Crippen gave Nancy his gentle smile. 'I read the _Daily Mail._ Very touching. I wish I had done something of this nature when a young man, instead of going to Munyon's. Then, perhaps, people would remember me gratefully after my own death. As I'm sure Belle will be remembered. Good day.'

The following Friday morning, a well-dressed woman appeared in the surgery, whom Eliot did not at first recognize against the sunlit street.

'We met at the Crippens,' she introduced herself. 'Mrs Martinetti.' She looked nervously round the waiting patients on the benches. 'Might I speak to you, doctor, in confidence?'

Eliot led her through the inner door. Nancy was on her daily round of bedridden patients. He wondered if she was consulting him for some disease unfit for the ears of her husband. 'I heard the sad news that Mrs Crippen had died,' he told her.

'She has disappeared.' Clara Martinetti sat on the kitchen chair, vast hat on head, back straight, gloved hands clasping the horn handle of her umbrella. 'You know Dr Crippen well-'

'Not particularly.' Eliot sat at the deal table, which was covered with papers, medicine bottles and jam-jars sealed by oiled-silk containing lumps of mouldy bread for his patients' boils.

Clara looked surprised. 'He always made out so.
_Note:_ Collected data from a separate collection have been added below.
(** What the ledger port promises: ledgers of the authority, transactions on
    the expected generation with a new object for the successor, and the
    successor as the answer to its publication. *)
Definition lawful (e : event resp) : Prop :=
  match e with
  | Ev c r =>
      match c return resp c → Prop with
      | ReadLedger _ => λ r, match r with Ok l => proper l | _ => True end
      | Begin n _ => λ r, match r with Ok (l, tok) => proper l ∧ generation l = n ∧ tok ≠ token l | _ => True end
      | BeginPreparation _ => λ r, match r with Ok (l, tok) => proper l ∧ tok ≠ token l | _ => True end
      | Publish l next => λ r, match r with Ok l' => same next l' | _ => True end
      | _ => λ _, True
      end r
  end.
Definition Lawful (h : trace) : Prop := ∀ e, e ∈ h → lawful e.

Lemma Lawful_included h h' : included h h' → Lawful h' → Lawful h.
Proof. intros Hi H e He. by apply H, Hi. Qed.

(** A new child, by its handle. *)
Definition claims (l next : Ledger) (hd : jsstring) : Prop :=
  ∃ tok c, effect sha tok l next ∧ accepted next = accepted l ++ [c] ∧ handle_of c = hd.
Definition claimed (h : trace) (hd : jsstring) : Prop :=
  ∃ l next l', Ev (Publish l next) (Ok l') ∈ h ∧ proper l ∧ claims l next hd.
Definition materialized (h : trace) (hd : jsstring) : Prop :=
  ∃ b task, o_handle b = hd ∧ Ev (Materialize b task) (Ok tt) ∈ h.

Definition is_dispatch (c : call) : bool := match c with DispatchPrepared _ => true | _ => false end.
Definition dispatches (h : trace) : nat := length (List.filter (λ e, match e with Ev c _ => is_dispatch c end) h).

Definition from_domain (l next : Ledger) : Prop := ∃ tok o, exec sha tok l o = Ok next.

Definition launch_pre (h : trace) (c : call) : Prop :=
  match c with
  | Publish l next => from_domain l next
  | Materialize b _ => Lawful h → claimed h (o_handle b)
  | DispatchPrepared b => dispatches h = 0%nat ∧ (Lawful h → claimed h (o_handle b) ∧ materialized h (o_handle b))
  | _ => True
  end.
(** Everything but preparing and dispatching. *)
Definition quiet (_ : trace) (c : call) : Prop :=
  match c with Publish l next => from_domain l next | Materialize _ _ | DispatchPrepared _ => False | _ => True end.

Abbreviation calm := (keeps quiet (λ _ (_ : unit), True)).

Lemma calm_await c : (∀ h, quiet h c) → calm (await_ c).
Proof. intros Hc. by apply keeps_await; [intros h _ _; apply Hc|]. Qed.

(** Successors of the domain. *)
Definition succeeds (successor : Ledger → nat → P Ledger) : Prop :=
  ∀ l tok h s, traced quiet h s (successor l tok) (λ h' _ r, included h h' ∧ ∀ next, r = Ok next → from_domain l next).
When I read about you in the Mail I decided to come and see you, because I'm terribly worried about Belle.' She hesitated. 'I'm wondering if the story of her death is true.'

'Why shouldn't it be?' asked Eliot in surprise. 'To catch cold on a boat and die of catarrhal pneumonia six weeks later is tragic, but perfectly reasonable. The patient even has spells feeling much better as the temperature falls-exactly as Mrs Crippen wrote to her husband. The disease may clear in one part of the lung, you see, only to break out afresh in another. I have seen many cases, and I can tell you that none recovered.'

To Eliot's irritation, she stayed unconvinced. 'I heard of it yesterday fortnight. I had this telegram. It was sent from Victoria Station.'

From her crocodile handbag came a buff form stuck with paper strips. Eliot read-

BELLE DIED YESTERDAY AT SIX O'CLOCK PLEASE TELEPHONE ANNIE SHALL BE AWAY A WEEK PETER.

'Annie is Mrs Stratton, one of our committee. Like Mrs Smythson and Mrs Davis and Miss Way, we're most concerned. We called at Albion House directly after Easter last week, to offer our condolences and ask where poor Belle died. Dr Crippen said in Los Angeles, with his own relations. We asked the address because we wanted to send a letter of sympathy and an everlasting wreath. He said it wasn't necessary. None of Belle's friends in America would ever have heard of the Music Hall Ladies' Guild. Really!'

Eliot felt that Crippen's gravest offence.

'Anyway, he gave us his son Otto's address in Los Angeles-you knew the doctor was twice married?' Eliot nodded. The woman was stealing time from his patients. 'He said his son was with Belle when she died. Naturally I asked about the funeral. Would you believe what he said? She wasn't buried. She was cremated. He was having the ashes sent over. He said we could 'have a little ceremony then'. Cremated! It's unnatural.'

'They're very go-ahead in these matters in America.'

Her voice accelerated under the steam of her indignation. 'I asked him what ship Belle went by. He said it was the French line, something like _La Tourenne _or _La Touvйe. _The doctor speaks French of course. So I went down to the offices of the French Atlantic Shipping Line in the City. Oh, yes, they had a liner sailing from New York to Havre called _La Touraine._ But it hadn't arrived on February the second. That was the day Belle left. And it went straight into dry-dock for repairs,' she ended triumphantly.

'But Dr. Crippen is always vague, and must have been dreadfully agitated,' Eliot told her impatiently. 'He simply got the ship's name wrong.'

Clara leant over the table. 'That telegram was sent as Dr Crippen left for Dieppe with his lady typist, Miss Le Neve.'

Eliot nearly laughed. 'To save your embarrassment, I know all about Miss Le Neve.'

'I don't think you do, Dr Beckett. At our Benevolent Fund Ball in February-after Belle had left, before there was the slightest suggestion that she was ill-the doctor appeared with Miss Le Neve. She was wearing one of Belle's dresses, magenta silk, I recognized it beyond doubt. She had Belle's fox fur. Belle's muff. Belle's earrings. And Belle's brooch she was so fond of, the one with the rising sun. She wore it the evening you and the nice American lady came to dinner. And Belle's gold watch. A ring with four diamonds and a ruby, Belle's I swear. And a wedding-band.'

Eliot rose. Any woman felt outraged at a friend who was ousted by another prettier and younger than them both. He put his arm round her shoulders. 'It's easy to think terrible things when someone you love dies far away in the lawless wilds of California. But we are men and women of the world, Mrs Martinetti. Surely the theatrical profession well knows the temptation of a pretty girl to an older man? To use his wife's ornaments to decorate her is appalling bad taste, but nothing worse.'

'She's moved in with him,' she exclaimed accusingly.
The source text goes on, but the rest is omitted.